Это был низкий, плотный и, можно сказать, по преимуществу «грубый мужчина», угловатый во всех отношениях. Волосы его торчали жесткими и запутанными клоками и заставляли удивляться, как под шапкой может что-нибудь торчать. На месте бровей у него было бессметное множество постоянно изменяющихся морщин, которые придавали лицу его страдальческое выражение, тем более уморительное, когда знаешь, что у него нет ни тени страдания, хотя он часто говорил, что болен. Его костюм, как костюм старого моряка, был, естественно, небрежен, и он сам заботился о том, чтобы сделать его более небрежным.

– Ну и жарко ж, – продолжал он, принимаясь опять вытирать пот с лица. – Если бы не лед под нами, то, я думаю, мы раскисли бы, как куски китового жира.

– Что за прекрасная игра в мяч, не правда ли? – сказал Дэви, садясь на холм, все еще сильно запыхавшись.

– Уж именно прекрасная. За одно она мне только не нравится, что левая нога, которой бьешь мяч, никак не отскочит от тела.

– Дурак же ты, отчего ты не бросаешь его правой ногой, как другие? – спросил Соммерс.

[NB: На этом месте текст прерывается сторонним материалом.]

Lemma pow_lt_64 m : 0 <= m < 64 -> 0 < 2 ^ m < 2 ^ 64.
Proof. intros H. split; [apply Z.pow_pos_nonneg|apply Z.pow_lt_mono_r]; lia. Qed.

Lemma read_all_spec {X} (a : list X) c : c = Z.of_nat (length a) -> read_all a c = Some a.
Proof. intros ->. unfold read_all. rewrite Z.leb_refl, Nat2Z.id, firstn_all. reflexivity. Qed.

Lemma filter_nulls c : List.filter is_full (repeat null c) = [].
Proof. induction c as [|c IH]; [reflexivity|exact IH]. Qed.

Lemma zip_fst_snd (cs : list cell) : zip cs.*1 cs.*2 = cs.
Proof. induction cs as [|[a b] cs IH]; [reflexivity|]. cbn. f_equal. exact IH. Qed.

Lemma elements_filter (cs : list cell) : elements cs.*1 cs.*2 = List.filter is_full cs.
Proof. unfold elements. now rewrite zip_fst_snd. Qed.

Lemma filter_is_full_self (cs : list cell) : Forall full cs -> List.filter is_full cs = cs.
Proof. induction 1 as [|c cs Hc _ IH]; [reflexivity|]. cbn [List.filter]. unfold is_full at 1. rewrite (proj2 (Z.eqb_neq _ _) Hc), IH. reflexivity. Qed.

Lemma fmap_nulls_fst c : (repeat null c).*1 = repeat 0 c.
Proof. induction c as [|c IH]; [reflexivity|]. cbn. now f_equal. Qed.

Lemma fmap_nulls_snd c : (repeat null c).*2 = repeat NULL_VAL c.
Proof. induction c as [|c IH]; [reflexivity|]. cbn. now f_equal. Qed.

Lemma set_bounds_edges p p' : set_bounds p = Some p' -> edges p' = edges p.
Proof. unfold set_bounds. destruct (fill_bounds _ _ _ _ _) as [[ups lows]|]; [|discriminate]. now intros [= <-]. Qed.

Section Resize.
Context (G : list (list cell)).
Hypothesis HG : graph_fits G.

(** The leaves after the array has got another size. *)
Definition resized (m lg : Z) : list (list cell) := spread_of (entries 0 G) (leaves m lg).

– Отчего я не бросаю правой? Да я, право, и сам не знаю отчего. Отец мой потерял левую ногу в большом Нильском сражении, поэтому мне и приходило иногда на мысль, что все-таки служила ж она ему к чему-нибудь; потом моя мать совсем захромала на правую ногу, так что должна была ходить на костыле, поэтому я приучился действовать так, как видите.

– Смотри-ка, Пат, – воскликнул Соммерс, вскакивая, – мяч летит сюда.

Когда он говорил это, мяч летел по льду, слегка дотрагиваясь до его поверхности, по направлению к месту, где они стояли, и человек тридцать матросов с громкими криками как сумасшедшие бежали вслед за ним.

Здесь следует заметить, что экипаж «Дельфина» играл в футбол несколько иначе, чем играют в эту игру в Англии. Было, правда, разделение на партии, и обозначен был предел, но на эти второстепенные условия игры мало обращалось внимания. Швырнуть мяч ногой, обогнать товарищей, чтобы толкнуть его дальше, составляло гордость игрока. И если удар был таков, что мяч поднимался с земли и летел подобно пушечному ядру, то мало обращалось внимания на то, в каком направлении он брошен. Но, стараясь дать толчок мячу, игроки скоро рассыпались по полю, и мяч иногда падал между двумя игроками, которые бросались к нему вдруг с противоположных сторон. Неизбежным последствием этого бывало столкновение, вследствие которого оба останавливались. Но обыкновенно вследствие столкновения один из конкурентов падал навзничь, а другой давал толчок мячу. Если же противники были равносильны, то оба останавливались и между ними обыкновенно происходила схватка, в которой каждый старался подставить ногу другому. Для предупреждения насилия в такого рода схватках принято было за правило ни в каком случае не пускать в дело руки. Можно было сколько угодно действовать ногами, плечами, локтями, но не руками.